- **WHAT THE TASK ASKS**
Please give the number of lines in the material below that contain "Hcase", without further comment.

- **EXTRACTED INFORMATION**
Lemma ip_cksum_sound m iph b0 :
  bytes m -> ld8 m iph = Some b0 -> is_u8 b0 -> 20 <= get_iph_len b0 -> holds m iph (get_iph_len b0) ->
  exists m0 c m1, st16 m (iph + 10) 0 = Some m0 /\ get_ip_cksum m0 iph = Some c /\ is_u16 c /\
    st16 m0 (iph + 10) c = Some m1 /\ get_ip_cksum m1 iph = Some 0 /\
    bytes m1 /\ length m1 = length m /\
    (forall i, i <> iph + 10 -> i <> iph + 11 -> ld8 m1 i = ld8 m i) /\
    ld16 m1 (iph + 10) = Some c.
Proof.
  intros Hb Eb Ub H20 [Ho Hl].
  destruct (iph_words m iph) as [n|] eqn:En; [|unfold iph_words in En; by rewrite Eb in En].
  destruct (iph_words_range m iph n b0 Eb Ub En) as [Hn H60].
  assert (Hk : exists k, n = (5 + S k)%nat) by (exists (n - 6)%nat; lia). destruct Hk as [k ->].
  destruct (st16_ok m (iph + 10) 0) as (m0 & E0 & L0 & B0 & W0 & F0); [split; lia|done|unfold is_u16; lia|].
  assert (In0 : iph_words m0 iph = Some (5 + S k)%nat)
    by (rewrite <- En; unfold iph_words; rewrite F0 by lia; done).
  destruct (words_total_ok m0 iph 5 B0) as (a & Ha & Ra); [split; lia|].
  destruct (words_total_ok m0 (iph + 12) k B0) as (r & Hr & Rr); [split; lia|].
  pose proof (header_total m0 iph k a Ha 0 r W0 Hr) as T0.
  assert (Hs0 : u32 (a + 0 + r) = a + r) by (rewrite u32_id; unfold is_u32; lia).
  pose proof (get_ip_cksum_total m0 iph _ _ In0 T0) as C0. rewrite Hs0 in C0.
  destruct (fold_sum_spec (a + r)) as (Uc & Hmod & _ & Hpos); [lia|]. set (c := fold_sum (a + r)) in *. clearbody c.
  destruct (st16_ok m0 (iph + 10) c) as (m1 & E1 & L1 & B1 & W1 & F1); [split; lia|done|done|].
  assert (In1 : iph_words m1 iph = Some (5 + S k)%nat)
    by (rewrite <- In0; unfold iph_words; rewrite F1 by lia; done).
  assert (Ha1 : words_total m1 iph 5 = Some a) by (rewrite <- Ha; apply words_total_ext; intros; apply F1; lia).
  assert (Hr1 : words_total m1 (iph + 12) k = Some r) by (rewrite <- Hr; apply words_total_ext; intros; apply F1; lia).
  pose proof (header_total m1 iph k a Ha1 c r W1 Hr1) as T1.
  pose proof (get_ip_cksum_total m1 iph _ _ In1 T1) as C1. unfold is_u16 in Uc.
  rewrite u32_id in C1 by (unfold is_u32; lia).
  destruct (fold_sum_spec (a + c + r)) as (_ & _ & Hz & _); [lia|].
  exists m0, c, m1. split_and!; try done; [|lia|].
  - rewrite C1. f_equal. replace (a + c + r) with (a + r + c) in * by lia. by apply Hz.
  - intros i ? ?. rewrite F1, F0; (done || lia).
Qed.
(* ===== verification/Frag.v ===== *)
(** * dpi/dpi_frag.c: reassembly of IPv4 datagrams

    Every datagram in pieces has a tracker, found in the map of the thread by addresses,
    identification and direction, and released by a timer ten seconds after its last
    fragment.  The fragments hang in the reassembly cache of the tracker (Asm.v); when
    the first and the last have been seen, the datagram is put together in the buffer of
    the thread and the fragment at hand becomes the whole packet.

    Trackers and clips are objects at addresses; [None] is an access to an object or a
    byte that is not there.  The map is that of RcuMap.v, the timers those of
    TimerWheel.v, the tree below the cache any implementation of OrderedTree.  Memory
    allocation succeeds. *)

From S2P Require Import Prelude Helper Tree Asm RcuMap TimerWheel Wire.
Import Helper.Bytes Helper.Seq Helper.Hash.
Import Asm.Asm Wire.Wire.

Module Frag.

Definition DPI_FRAG_TIMEOUT : Z := 10.
Definition IP_MF : Z := 0x2000.
Definition IP_OFFMASK : Z := 0x1fff.

(** The fields of ip4frag_trac_t the map compares. *)
Record frag_key := Key { src : Z; dst : Z; ipid : Z; ingress : bool }.
#[export] Instance frag_key_eq_dec : EqDecision frag_key.
Proof. solve_decision. Defined.

Record ip4frag_trac {T : Type} := Trac {
  key : frag_key; length_ : Z; first : bool; last : bool; frags : asm T
}.
Arguments ip4frag_trac T : clear implicits.
Arguments Trac {T} _ _ _ _ _.
#[export] Instance eta_trac T : Eta (ip4frag_trac T) :=
  fun t => Trac (key t) (length_ t) (first t) (last t) (frags t).

(** The part of the thread that reassembles.  The callbacks on the timer wheel are
    ipfrag_release; [fault] records that one of them went wrong. *)
Record thread {T : Type} := Thread {
  clips : gmap Z clip; tracs : gmap Z (ip4frag_trac T);
  ip4frag_map : RcuMap.rcu_map; th_timer : TimerWheel.timer_wheel Z unit; tick : Z;
  total_frags : Z; freed_frags : Z; tmout_frags : Z; fault : bool
}.
Arguments thread T : clear implicits.
Arguments Thread {T} _ _ _ _ _ _ _ _ _.
#[export] Instance eta_thread T : Eta (thread T) := fun w => Thread
  (clips w) (tracs w) (ip4frag_map w) (th_timer w) (tick w) (total_frags w) (freed_frags w)
  (tmout_frags w) (fault w).

(** malloc: an address above those in use. *)
Definition malloc (s : gset Z) : Z := 1 + foldr Z.max 0 (elements s).

Definition ip4frag_trac_hash (k : frag_key) : Z :=
  let quad (z : Z) := [z mod 256; z / 256 mod 256; z / 65536 mod 256; z / 16777216 mod 256] in
  u32 (u32 (sdbm_hash (quad (src k)) + sdbm_hash (quad (dst k))) + ipid k).

Section ops.
Context {T : Type} `{!OrderedTree T}.
Implicit Types (w : thread T) (t : ip4frag_trac T) (p : packet) (k : frag_key) (x : Z).

Definition ip4frag_trac_match (ts : gmap Z (ip4frag_trac T)) x k : bool :=
  match ts !! x with Some t => bool_decide (key t = k) | None => false end.

Definition ipfrag_remove w (c : Z) : thread T :=
  w <| freed_frags ::= fun n => u64 (n + 1) |> <| clips ::= delete c |>.

(** teardrop_check on the clips of the cache, in order *)
Fixpoint teardrop_check (m : gmap Z clip) (seq_ len_ : Z) (xs : list Z) (overlap : bool) : option bool :=
  match xs with
  | [] => Some overlap
  | x :: xs =>
      c ← m !! x;
      teardrop_check m seq_ len_ xs
        (if overlap then overlap
         else u32_overlap seq_ (u32 (seq_ + len_)) (seq c) (u32 (seq c + Asm.len c)))
  end.

(** The flags of the tracker: [None] when the fragment is not to be kept. *)
Definition hold_length (frag_off end_ : Z) t : option (ip4frag_trac T) :=
  if FLAGS_TEST frag_off IP_MF then
    if length_ t <? end_ then
      if last t then None else Some (t <| length_ := end_ mod 2 ^ 30 |>)
    else Some t
  else
    if (end_ <? length_ t) || (last t && negb (end_ =? length_ t)) then None
    else Some (t <| last := true |> <| length_ := end_ mod 2 ^ 30 |>).

(** The fragment is copied into a new clip, which is freed again when the cache
    refuses it. *)
Definition save_fragment w x t p (seq_ len_ : Z) : option (thread T) :=
  let c := malloc (dom (clips w)) in
  if Z.of_nat (length (pkt p)) <? cap_len p then None
  else
    let w := w <| total_frags ::= fun n => u64 (n + 1) |>
               <| clips ::= <[c := Clip (take (Z.to_nat (cap_len p)) (pkt p)) seq_ (u24 len_) 0 (u16 (l4 p))]> |> in
    '(a, r) ← asm_insert (clips w) (frags t) c;
    let w := w <| tracs ::= <[x := t <| frags := a |>]> |> in
    Some (if decide (r = ASM_FAILURE) then ipfrag_remove w c else w).

Definition ipfrag_hold (tc : Z -> threat_conf) w x p : option (thread T * packet) :=
  t ← tracs w !! x;
  fo ← ld16 (pkt p) (l3 p + 6);
  let frag_off := ntohs fo in
  let seq_ := Z.shiftl (Z.land frag_off IP_OFFMASK) 3 in
  let len_ := u32 (len p - l4 p) in
  let end_ := u32 (seq_ + len_) in
  if len_ =? 0 then Some (w, p)
  else
    overlap ← (if 0 <? asm_count (frags t)
               then xs ← asm_foreach (frags t); teardrop_check (clips w) seq_ len_ xs false
               else Some false);
    if (overlap : bool) then Some (w, dpi_threat_trigger tc DPI_THRT_IP_TEARDROP p)
    else
      let t := if seq_ =? 0 then t <| first := true |> else t in
      match hold_length frag_off end_ t with
      | None => Some (w <| tracs ::= <[x := t]> |>, p)
      | Some t => w ← save_fragment w x t p seq_ len_; Some (w, p)
      end.

(** The datagram in the buffer of the thread: headers of the current packet, no
    fragment offset, new length and checksum. *)
Definition rewrite_header (data : list Z) p (n : Z) : option (list Z) :=
  if Z.of_nat (length (pkt p)) <? l4 p then None
  else
    let data := take (Z.to_nat (l4 p)) (pkt p) ++ drop (Z.to_nat (l4 p)) data in
    data ← st16 data (l3 p + 6) 0;
    data ← st16 data (l3 p + 2) (htons (u16 (l4 p - l3 p + n)));
    data ← st16 data (l3 p + 10) 0;
    ck ← get_ip_cksum data (l3 p);
    st16 data (l3 p + 10) ck.

(** Returns a bool: `return -1` is true, the caller sees 1. *)
Definition ipfrag_construct w x p : option (thread T * packet * Z) :=
  t ← tracs w !! x;
  let cons := Clip (drop (Z.to_nat (l4 p)) (defrag_data p)) 0 (u24 (DPI_MAX_PKT_LEN - l4 p)) 0 0 in
  '(cons, r) ← asm_construct (clips w) (frags t) cons (u32 (length_ t - 1));
  if decide (r = ASM_OK) then
    data ← rewrite_header (take (Z.to_nat (l4 p)) (defrag_data p) ++ ptr cons) p (Asm.len cons);
    let n := u16 (l4 p + Asm.len cons) in
    Some (w <| ip4frag_map ::= fun m => (RcuMap.rcu_map_del m x).1 |>
            <| th_timer ::= fun tw => TimerWheel.timer_wheel_entry_remove tw x |>,
          p <| pkt := data |> <| defrag_data := data |> <| cap_len := n |> <| Wire.len := n |>
            <| frag_trac := x |>, 0)
  else Some (w, p, 1).

(** asm_destroy with ipfrag_remove as callback, then free(trac) *)
Definition destroy_trac w x : option (thread T) :=
  t ← tracs w !! x;
  '(_, freed) ← asm_destroy (frags t);
  Some ((foldl ipfrag_remove w freed) <| tracs ::= delete x |>).

Definition ipfrag_release w x : option (thread T) :=
  let w := w <| ip4frag_map ::= fun m => (RcuMap.rcu_map_del m x).1 |>
             <| tmout_frags ::= fun n => u64 (n + 1) |> in
  destroy_trac w x.
(** And the payload is what follows them. *)
Definition located (hdr : Z) p : Prop :=
  in_order hdr p /\ l4 p <= raw_ptr p /\ 0 <= raw_len p /\ raw_ptr p + raw_len p = len p.

Lemma parsed_located hdr p res : 0 <= hdr -> parsed p res ->
  exists p' v, res = Some (p', v) /\ (v = 0 \/ v = -1) /\
    (v = 0 -> (in_order hdr p -> located hdr p') /\ len p' = len p).
Proof.
  intros Hh (p' & v & -> & Hv & K & Hraw). exists p', v. split_and!; try done. intros ->.
  destruct (ke_offs _ _ K) as (A1 & A2 & A3 & A4). destruct (ke_mem _ _ K) as [D _].
  split; [|done]. intros (I1 & I2 & I3 & I4).
  destruct Hraw as (R1 & R2 & R3); [done|lia|]. unfold located, in_order. rewrite A1, A2, A3, A4, D. split_and!; (done || lia).
Qed.

Lemma raw_payload_ok p : l4_mem p -> parsed p (Some (raw_payload p, 0)).
Proof.
  intros M. eapply parsed_payload with (p1 := p) (h := 0); [done|apply keeps_refl, M| | |unfold raw_payload; cbn; lia|].
  - constructor; try done. split; [done|apply M].
  - pose proof (u16_range (len p - l4 p)) as [? ?]. lia.
  - unfold raw_payload. cbn [raw_len set]. f_equal. lia.
Qed.

Lemma set_proto_kept p v : bytes (pkt p) -> kept p (p <| ip_proto := v |>).
Proof. intros Hb. by constructor. Qed.

Lemma pwf_mem p : pwf p -> l3 p = ETH_HLEN -> dpi_is_ipv4 p = true -> cap_len p + 2 <= Z.of_nat (length (pkt p)) ->
  l4_mem p /\ in_order ip4_hdr p.
Proof.
  intros P E3 E4 Hc. pose proof (pw_l4 _ P). pose proof (pw_cap _ P). unfold ETH_HLEN, ip4_hdr in *. split.
  - assert (u16 (len p - l4 p) = len p - l4 p) as Eu by (apply u16_id; unfold is_u16; lia).
    constructor; [apply P|rewrite E4; unfold ip4_hdr; split; lia|rewrite Eu; split; [split; lia|intros _; split; lia]|rewrite Eu; lia].
  - unfold in_order, ETH_HLEN. lia.
Qed.

(** After reassembly: the buffer of the thread has all that is read, also when the
    length of the datagram does not fit into p->len. *)
Lemma built_mem p p' buf n x : pwf p -> l3 p = ETH_HLEN -> dpi_is_ipv4 p = true -> l4 p <= 74 -> l4 p mod 2 = 0 ->
  built p p' buf n x -> 0 <= n -> l4 p + n <= DPI_MAX_PKT_LEN -> l4_mem p' /\ (in_order ip4_hdr p' \/ len p' = 0).
Proof.
  intros P E3 E4 H74 Hev B Hn Hl. destruct (bu_offs _ _ _ _ _ B) as (O3 & O4 & _). destruct (bu_bytes _ _ _ _ _ B) as [Bb Bl].
  destruct (bu_len _ _ _ _ _ B) as [L1 L2]. pose proof (pw_l4 _ P). unfold DPI_MAX_PKT_LEN, ETH_HLEN in *.
  assert (Eu : u16 (len p' - l4 p') <= 65536 - l4 p /\ (u16 (len p' - l4 p') mod 2 = 1 -> u16 (len p' - l4 p') + 1 <= 65536 - l4 p)).
  { rewrite L1, O4. destruct (Z.eq_dec (l4 p + n) 65536) as [E|].
    - rewrite E. change (u16 65536) with 0. replace (u16 (0 - l4 p)) with (65536 - l4 p)
        by (unfold u16; apply Zmod_unique with (-1); lia).
      split; [lia|]. intros Ho. exfalso. pose proof (Z.div_mod (l4 p) 2). pose proof (Z.div_mod (65536 - l4 p) 2). lia.
    - rewrite !u16_id by (unfold is_u16; rewrite ?u16_id; unfold is_u16; lia). lia. }
  split.
  - unfold dpi_is_ipv4 in E4. constructor; unfold dpi_is_ipv4; rewrite ?(bu_eth _ _ _ _ _ B), ?E4; [done| | |].
    + rewrite O3. unfold ip4_hdr. split; lia.
    + rewrite O4 in *. split; [split; lia|]. intros Ho. destruct Eu as [_ Eu]. specialize (Eu Ho). split; lia.
    + rewrite O4. lia.
  - destruct (Z.eq_dec (l4 p + n) 65536) as [E|]; [right; by rewrite L1, E|left].
    rewrite u16_id in L1, L2 by (unfold is_u16; lia). unfold in_order, ip4_hdr, ETH_HLEN. lia.
Qed.

Context {T : Type} `{!OrderedTree T}.
Implicit Types (w : thread T) (c : counters).

(** The outcome of the network layer: the thread stays consistent, and an accepted packet
    has its headers and payload in place. *)
Definition delivered (Q : packet -> Prop) (base : Z) w (res : option (thread T * counters * packet * Z)) : Prop :=
  exists w' c' p' r dl ls, res = Some (w', c', p', r) /\ (r = 0 \/ r = -1) /\
    finv w' dl ls /\ TimerWheel.inv base (th_timer w') dl /\ tick w' = tick w /\
    (r = 0 -> Q p').

Lemma deliver hdr (Q : packet -> Prop) base w w' c p dl ls (res : option (packet * Z)) :
  finv w' dl ls -> TimerWheel.inv base (th_timer w') dl -> tick w' = tick w ->
  0 <= hdr -> (forall p', (in_order hdr p -> located hdr p') -> len p' = len p -> Q p') -> parsed p res ->
  delivered Q base w ('(p, r) ← res; Some (w', c, p, r)).
Proof.
  intros F V Hk Hh HQ Hp. destruct (parsed_located hdr p res Hh Hp) as (p' & v & -> & Hv & Hl).
  cbn [mbind option_bind]. exists w', c, p', v, dl, ls. split_and!; try done. intros E0. by destruct (Hl E0); apply HQ.
Qed.

(** An IPv4 packet; the length of a datagram of 65536 bytes does not fit. *)
Definition located4 p : Prop := located ip4_hdr p \/ len p = 0.

(** The transport layer of IPv4. *)
Lemma ipv4_transport base w w' c p dl ls proto :
  finv w' dl ls -> TimerWheel.inv base (th_timer w') dl -> tick w' = tick w ->
  l4_mem p -> in_order ip4_hdr p \/ len p = 0 ->
  delivered located4 base w
    (let p := p <| ip_proto := proto |> in
     if proto =? IPPROTO_TCP then '(p, r) ← dpi_parse_tcp tc cksum p; Some (w', c <| tcp_pkts ::= inc |>, p, r)
     else if proto =? IPPROTO_UDP then '(p, r) ← dpi_parse_udp tc cksum p; Some (w', c <| udp_pkts ::= inc |>, p, r)
     else if proto =? IPPROTO_ICMP then '(p, r) ← dpi_parse_icmp tc cksum p; Some (w', c <| icmp_pkts ::= inc |>, p, r)
     else Some (w', c <| other_pkts ::= inc |>, raw_payload p, 0)).
Proof.
  intros F V Hk M Hin. pose proof (kept_mem _ _ (set_proto_kept p proto (lm_bytes _ M)) M) as M1.
  set (p1 := p <| ip_proto := proto |>) in *. cbv zeta.
  assert (HQ : forall p', (in_order ip4_hdr p1 -> located ip4_hdr p') -> len p' = len p1 -> located4 p').
  { intros p' Hl E. destruct Hin as [Hin|E0]; [left; by apply Hl|right; by rewrite E]. }
  destruct (proto =? IPPROTO_TCP); [eapply (deliver ip4_hdr); try done; by apply parse_tcp_ok|].
  destruct (proto =? IPPROTO_UDP); [eapply (deliver ip4_hdr); try done; by apply parse_udp_ok|].
  destruct (proto =? IPPROTO_ICMP); [eapply (deliver ip4_hdr); try done; by apply parse_icmp_ok|].
  apply (deliver ip4_hdr located4 base w w' _ p1 dl ls (Some (raw_payload p1, 0)) F V Hk); try done. by apply raw_payload_ok.
Qed.

Lemma refused Q base w w' c p dl ls : finv w' dl ls -> TimerWheel.inv base (th_timer w') dl -> tick w' = tick w ->
  delivered Q base w (Some (w', c, p, -1)).
Proof. intros F V Hk. exists w', c, p, (-1), dl, ls. split_and!; try done. by right. Qed.

Lemma parse_ipv4_ok base w c p dl ls :
  finv w dl ls -> TimerWheel.inv base (th_timer w) dl -> tick_ok base w -> frame p -> dpi_is_ipv4 p = true ->
  delivered located4 base w (dpi_parse_ipv4 tc cksum w c p).
Proof.
  intros F V Htk Fr E4. unfold dpi_parse_ipv4.
  destruct (parse_ipv4_hdr_ok p Fr) as (p1 & r & -> & Hr & [([Fb Fc Fd] & F3 & _) (He & Hcap & _) _] & Hok). cbn [mbind option_bind].
  destruct (Z.ltb_spec r 0); [by eapply refused|]. destruct Hok as (P1 & H74 & Hev); [lia|].
  assert (E4' : dpi_is_ipv4 p1 = true) by (unfold dpi_is_ipv4 in *; by rewrite He).
  destruct (pwf_mem p1 P1 F3 E4') as [M1 I1]; [lia|]. pose proof (pw_l4 _ P1). pose proof (pw_cap _ P1).
  destruct (ld16_ok (pkt p1) (l3 p1 + 6) Fb) as (fo & -> & _); [rewrite F3 in *; unfold ETH_HLEN in *; split; lia|].
  destruct (ld8_ok (pkt p1) (l3 p1 + 9) Fb) as (proto & -> & _); [rewrite F3 in *; unfold ETH_HLEN in *; split; lia|].
  cbn [mbind option_bind]. destruct (FLAGS_TEST (ntohs fo) _).
  - destruct (defrag_safe tc base w dl ls p1 F V Htk P1)
      as (w2 & p2 & r2 & dl2 & ls2 & -> & F2 & V2 & Hk2 & Hcase); cbn [mbind option_bind].
    destruct Hcase as [[[-> | ->] Hs]|(-> & p0 & buf & n & x & Hs & B & Hn0 & Hn1 & _)];
      cbn [Z.ltb Z.compare]; [|by eapply refused|].
    + pose proof (same_wire_pwf _ _ Hs P1) as P2. destruct Hs as (E1 & E2 & _ & Ec & _ & _ & _ & _ & Ee).
      destruct (pwf_mem p2 P2) as [M2 I2]; [congruence|unfold dpi_is_ipv4 in *; by rewrite Ee|rewrite E1, Ec; lia|].
      eapply ipv4_transport; try done. by left.
    + pose proof (same_wire_pwf _ _ Hs P1) as P0. destruct Hs as (E1 & E2 & E3 & Ec & _ & _ & _ & _ & Ee).
      destruct (built_mem p0 p2 buf n x P0) as [M2 I2]; try done; try congruence; [unfold dpi_is_ipv4 in *; by rewrite Ee|].
      by eapply ipv4_transport.
  - cbn [mbind option_bind Z.ltb Z.compare]. eapply ipv4_transport; try done. by left.
Qed.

- **REPLY**
2